» PROVIDED DATA:
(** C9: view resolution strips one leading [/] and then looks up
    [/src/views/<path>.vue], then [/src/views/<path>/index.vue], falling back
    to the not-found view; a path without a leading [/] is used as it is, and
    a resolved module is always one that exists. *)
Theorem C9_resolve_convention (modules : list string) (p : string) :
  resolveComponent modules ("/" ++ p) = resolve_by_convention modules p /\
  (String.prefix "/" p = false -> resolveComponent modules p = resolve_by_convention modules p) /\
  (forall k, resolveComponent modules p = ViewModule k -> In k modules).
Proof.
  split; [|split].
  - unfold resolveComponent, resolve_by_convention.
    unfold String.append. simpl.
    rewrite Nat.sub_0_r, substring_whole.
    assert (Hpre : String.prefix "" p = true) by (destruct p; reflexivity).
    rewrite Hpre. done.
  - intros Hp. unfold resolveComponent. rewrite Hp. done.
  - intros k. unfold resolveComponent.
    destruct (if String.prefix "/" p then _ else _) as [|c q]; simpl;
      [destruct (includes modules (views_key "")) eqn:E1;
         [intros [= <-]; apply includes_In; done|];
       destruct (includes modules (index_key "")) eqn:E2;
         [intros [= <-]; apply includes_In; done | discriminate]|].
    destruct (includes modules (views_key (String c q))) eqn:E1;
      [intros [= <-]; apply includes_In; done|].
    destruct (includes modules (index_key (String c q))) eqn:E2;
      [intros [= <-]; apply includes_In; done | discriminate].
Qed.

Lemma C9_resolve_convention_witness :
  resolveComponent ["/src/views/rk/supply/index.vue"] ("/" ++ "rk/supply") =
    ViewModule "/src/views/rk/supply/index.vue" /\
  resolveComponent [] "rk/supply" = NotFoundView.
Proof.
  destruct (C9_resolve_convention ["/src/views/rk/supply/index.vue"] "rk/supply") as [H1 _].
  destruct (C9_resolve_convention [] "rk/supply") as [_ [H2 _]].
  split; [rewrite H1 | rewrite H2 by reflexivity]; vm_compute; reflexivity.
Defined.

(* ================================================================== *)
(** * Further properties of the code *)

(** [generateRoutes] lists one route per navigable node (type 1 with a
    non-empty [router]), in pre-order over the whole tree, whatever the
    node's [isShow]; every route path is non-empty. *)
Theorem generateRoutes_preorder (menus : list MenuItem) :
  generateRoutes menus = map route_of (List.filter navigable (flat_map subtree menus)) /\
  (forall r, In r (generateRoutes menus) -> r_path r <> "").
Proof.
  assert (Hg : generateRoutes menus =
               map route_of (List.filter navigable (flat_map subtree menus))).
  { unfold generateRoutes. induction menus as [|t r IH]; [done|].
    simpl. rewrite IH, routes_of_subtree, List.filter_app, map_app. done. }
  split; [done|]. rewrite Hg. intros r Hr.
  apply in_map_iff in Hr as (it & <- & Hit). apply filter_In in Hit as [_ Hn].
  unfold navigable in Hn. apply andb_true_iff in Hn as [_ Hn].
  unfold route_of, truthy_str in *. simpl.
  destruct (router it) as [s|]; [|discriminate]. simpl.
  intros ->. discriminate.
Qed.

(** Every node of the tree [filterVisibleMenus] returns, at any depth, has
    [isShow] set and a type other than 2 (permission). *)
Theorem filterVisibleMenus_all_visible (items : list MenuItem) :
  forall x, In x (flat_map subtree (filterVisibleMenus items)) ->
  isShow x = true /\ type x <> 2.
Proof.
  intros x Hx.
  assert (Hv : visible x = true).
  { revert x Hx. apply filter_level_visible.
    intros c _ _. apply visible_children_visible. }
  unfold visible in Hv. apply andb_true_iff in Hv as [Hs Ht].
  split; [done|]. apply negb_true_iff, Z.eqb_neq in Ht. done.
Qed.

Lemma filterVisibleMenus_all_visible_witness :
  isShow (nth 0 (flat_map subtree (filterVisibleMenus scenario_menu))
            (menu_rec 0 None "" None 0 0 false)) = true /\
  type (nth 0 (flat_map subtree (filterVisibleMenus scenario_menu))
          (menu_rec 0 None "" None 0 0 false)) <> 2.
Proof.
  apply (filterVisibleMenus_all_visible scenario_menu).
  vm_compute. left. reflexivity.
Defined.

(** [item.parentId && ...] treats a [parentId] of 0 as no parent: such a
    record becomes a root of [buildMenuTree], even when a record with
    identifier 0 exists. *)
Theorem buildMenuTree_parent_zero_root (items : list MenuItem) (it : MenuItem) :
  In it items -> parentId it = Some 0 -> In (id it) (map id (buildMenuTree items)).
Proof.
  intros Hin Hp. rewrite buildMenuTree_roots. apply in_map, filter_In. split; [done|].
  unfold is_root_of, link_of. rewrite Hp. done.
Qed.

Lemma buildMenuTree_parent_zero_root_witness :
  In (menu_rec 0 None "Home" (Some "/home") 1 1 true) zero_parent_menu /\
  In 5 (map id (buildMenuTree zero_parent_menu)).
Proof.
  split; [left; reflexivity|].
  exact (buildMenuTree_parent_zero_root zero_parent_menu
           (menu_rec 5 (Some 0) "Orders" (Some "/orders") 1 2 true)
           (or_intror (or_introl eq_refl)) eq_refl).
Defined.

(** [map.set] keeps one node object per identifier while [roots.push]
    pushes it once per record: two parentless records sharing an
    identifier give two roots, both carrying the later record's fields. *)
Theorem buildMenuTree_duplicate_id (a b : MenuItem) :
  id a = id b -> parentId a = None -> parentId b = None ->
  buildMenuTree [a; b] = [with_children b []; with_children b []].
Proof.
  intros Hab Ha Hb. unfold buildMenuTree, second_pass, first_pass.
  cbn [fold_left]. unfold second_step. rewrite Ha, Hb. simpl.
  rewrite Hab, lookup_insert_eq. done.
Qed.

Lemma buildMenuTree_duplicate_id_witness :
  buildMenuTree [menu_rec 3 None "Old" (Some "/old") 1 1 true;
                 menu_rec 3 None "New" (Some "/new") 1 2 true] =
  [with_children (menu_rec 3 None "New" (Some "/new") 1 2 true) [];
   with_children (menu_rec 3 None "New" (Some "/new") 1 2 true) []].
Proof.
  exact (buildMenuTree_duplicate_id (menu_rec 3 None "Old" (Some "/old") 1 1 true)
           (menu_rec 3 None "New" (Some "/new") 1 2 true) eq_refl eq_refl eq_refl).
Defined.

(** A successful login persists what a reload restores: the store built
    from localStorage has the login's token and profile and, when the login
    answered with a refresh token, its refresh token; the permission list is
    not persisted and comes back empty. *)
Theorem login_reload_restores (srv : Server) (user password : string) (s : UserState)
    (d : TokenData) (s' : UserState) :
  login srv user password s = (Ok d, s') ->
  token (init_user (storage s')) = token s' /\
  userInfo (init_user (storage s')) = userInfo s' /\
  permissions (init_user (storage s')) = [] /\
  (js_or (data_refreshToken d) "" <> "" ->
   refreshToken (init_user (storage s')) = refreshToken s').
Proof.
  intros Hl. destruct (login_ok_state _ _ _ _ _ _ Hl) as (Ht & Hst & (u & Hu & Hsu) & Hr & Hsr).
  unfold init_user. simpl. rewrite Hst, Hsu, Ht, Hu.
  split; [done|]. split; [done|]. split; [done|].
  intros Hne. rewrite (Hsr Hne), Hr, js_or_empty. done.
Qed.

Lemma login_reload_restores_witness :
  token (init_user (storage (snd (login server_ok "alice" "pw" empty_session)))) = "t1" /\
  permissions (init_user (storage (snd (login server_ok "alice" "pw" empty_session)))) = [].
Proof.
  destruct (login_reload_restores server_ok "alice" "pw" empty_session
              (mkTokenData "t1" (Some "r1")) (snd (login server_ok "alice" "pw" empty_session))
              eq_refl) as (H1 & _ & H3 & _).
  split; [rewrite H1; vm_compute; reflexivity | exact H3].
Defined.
==
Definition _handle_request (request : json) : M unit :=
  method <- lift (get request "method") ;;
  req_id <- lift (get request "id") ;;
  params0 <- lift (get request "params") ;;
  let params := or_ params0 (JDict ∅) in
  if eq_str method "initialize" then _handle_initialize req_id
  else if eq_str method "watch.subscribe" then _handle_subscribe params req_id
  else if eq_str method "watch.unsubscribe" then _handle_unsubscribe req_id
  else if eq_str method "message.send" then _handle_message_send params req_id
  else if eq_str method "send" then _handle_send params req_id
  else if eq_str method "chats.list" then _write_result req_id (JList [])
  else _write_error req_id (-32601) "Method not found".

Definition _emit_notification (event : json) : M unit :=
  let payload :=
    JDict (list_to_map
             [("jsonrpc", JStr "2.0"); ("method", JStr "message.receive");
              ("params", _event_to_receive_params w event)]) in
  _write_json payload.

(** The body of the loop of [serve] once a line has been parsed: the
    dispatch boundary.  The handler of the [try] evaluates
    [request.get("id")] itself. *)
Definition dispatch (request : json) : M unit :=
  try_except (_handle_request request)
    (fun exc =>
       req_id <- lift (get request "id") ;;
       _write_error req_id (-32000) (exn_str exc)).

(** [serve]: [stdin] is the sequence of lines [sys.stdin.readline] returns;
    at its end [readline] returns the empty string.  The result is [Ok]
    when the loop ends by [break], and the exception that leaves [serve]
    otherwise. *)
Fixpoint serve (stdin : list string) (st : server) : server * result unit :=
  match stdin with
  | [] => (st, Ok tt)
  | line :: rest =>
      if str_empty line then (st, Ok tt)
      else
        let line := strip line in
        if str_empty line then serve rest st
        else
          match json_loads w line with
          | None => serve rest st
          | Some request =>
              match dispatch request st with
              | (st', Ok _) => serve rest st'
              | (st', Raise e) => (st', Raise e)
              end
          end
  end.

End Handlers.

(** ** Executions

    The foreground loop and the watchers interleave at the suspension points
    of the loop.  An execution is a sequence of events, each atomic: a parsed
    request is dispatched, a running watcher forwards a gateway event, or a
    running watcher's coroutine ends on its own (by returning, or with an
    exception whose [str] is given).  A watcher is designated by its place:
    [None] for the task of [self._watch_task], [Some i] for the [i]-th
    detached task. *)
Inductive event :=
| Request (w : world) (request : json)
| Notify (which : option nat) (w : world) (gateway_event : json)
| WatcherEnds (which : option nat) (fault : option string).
--
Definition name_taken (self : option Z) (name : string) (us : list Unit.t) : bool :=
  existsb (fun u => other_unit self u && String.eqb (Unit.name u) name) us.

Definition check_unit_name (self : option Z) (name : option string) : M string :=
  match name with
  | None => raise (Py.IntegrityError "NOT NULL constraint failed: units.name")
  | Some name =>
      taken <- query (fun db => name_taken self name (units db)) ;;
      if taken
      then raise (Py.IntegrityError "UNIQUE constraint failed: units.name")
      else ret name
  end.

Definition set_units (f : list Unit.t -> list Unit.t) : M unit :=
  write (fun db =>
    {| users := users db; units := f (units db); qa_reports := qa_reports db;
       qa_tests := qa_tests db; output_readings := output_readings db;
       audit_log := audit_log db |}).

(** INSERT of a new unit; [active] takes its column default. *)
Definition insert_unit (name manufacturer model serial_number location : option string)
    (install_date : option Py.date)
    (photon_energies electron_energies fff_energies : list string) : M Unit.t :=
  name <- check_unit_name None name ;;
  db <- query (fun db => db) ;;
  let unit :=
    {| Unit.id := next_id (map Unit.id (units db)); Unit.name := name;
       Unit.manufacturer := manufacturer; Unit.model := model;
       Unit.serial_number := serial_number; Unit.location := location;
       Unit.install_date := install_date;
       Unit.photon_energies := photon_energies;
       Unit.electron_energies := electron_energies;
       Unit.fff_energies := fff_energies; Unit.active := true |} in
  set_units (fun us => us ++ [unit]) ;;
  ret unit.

» PROBLEM DESCRIPTION:
Would you print exactly and only the lines of the material above that run from the line with "identifier 0 exists. *)" through the line with "permissions (init_user (storage s'))", both included?

» EXERCISE RESPONSE:
    identifier 0 exists. *)
Theorem buildMenuTree_parent_zero_root (items : list MenuItem) (it : MenuItem) :
  In it items -> parentId it = Some 0 -> In (id it) (map id (buildMenuTree items)).
Proof.
  intros Hin Hp. rewrite buildMenuTree_roots. apply in_map, filter_In. split; [done|].
  unfold is_root_of, link_of. rewrite Hp. done.
Qed.

Lemma buildMenuTree_parent_zero_root_witness :
  In (menu_rec 0 None "Home" (Some "/home") 1 1 true) zero_parent_menu /\
  In 5 (map id (buildMenuTree zero_parent_menu)).
Proof.
  split; [left; reflexivity|].
  exact (buildMenuTree_parent_zero_root zero_parent_menu
           (menu_rec 5 (Some 0) "Orders" (Some "/orders") 1 2 true)
           (or_intror (or_introl eq_refl)) eq_refl).
Defined.

(** [map.set] keeps one node object per identifier while [roots.push]
    pushes it once per record: two parentless records sharing an
    identifier give two roots, both carrying the later record's fields. *)
Theorem buildMenuTree_duplicate_id (a b : MenuItem) :
  id a = id b -> parentId a = None -> parentId b = None ->
  buildMenuTree [a; b] = [with_children b []; with_children b []].
Proof.
  intros Hab Ha Hb. unfold buildMenuTree, second_pass, first_pass.
  cbn [fold_left]. unfold second_step. rewrite Ha, Hb. simpl.
  rewrite Hab, lookup_insert_eq. done.
Qed.

Lemma buildMenuTree_duplicate_id_witness :
  buildMenuTree [menu_rec 3 None "Old" (Some "/old") 1 1 true;
                 menu_rec 3 None "New" (Some "/new") 1 2 true] =
  [with_children (menu_rec 3 None "New" (Some "/new") 1 2 true) [];
   with_children (menu_rec 3 None "New" (Some "/new") 1 2 true) []].
Proof.
  exact (buildMenuTree_duplicate_id (menu_rec 3 None "Old" (Some "/old") 1 1 true)
           (menu_rec 3 None "New" (Some "/new") 1 2 true) eq_refl eq_refl eq_refl).
Defined.

(** A successful login persists what a reload restores: the store built
    from localStorage has the login's token and profile and, when the login
    answered with a refresh token, its refresh token; the permission list is
    not persisted and comes back empty. *)
Theorem login_reload_restores (srv : Server) (user password : string) (s : UserState)
    (d : TokenData) (s' : UserState) :
  login srv user password s = (Ok d, s') ->
  token (init_user (storage s')) = token s' /\
  userInfo (init_user (storage s')) = userInfo s' /\
  permissions (init_user (storage s')) = [] /\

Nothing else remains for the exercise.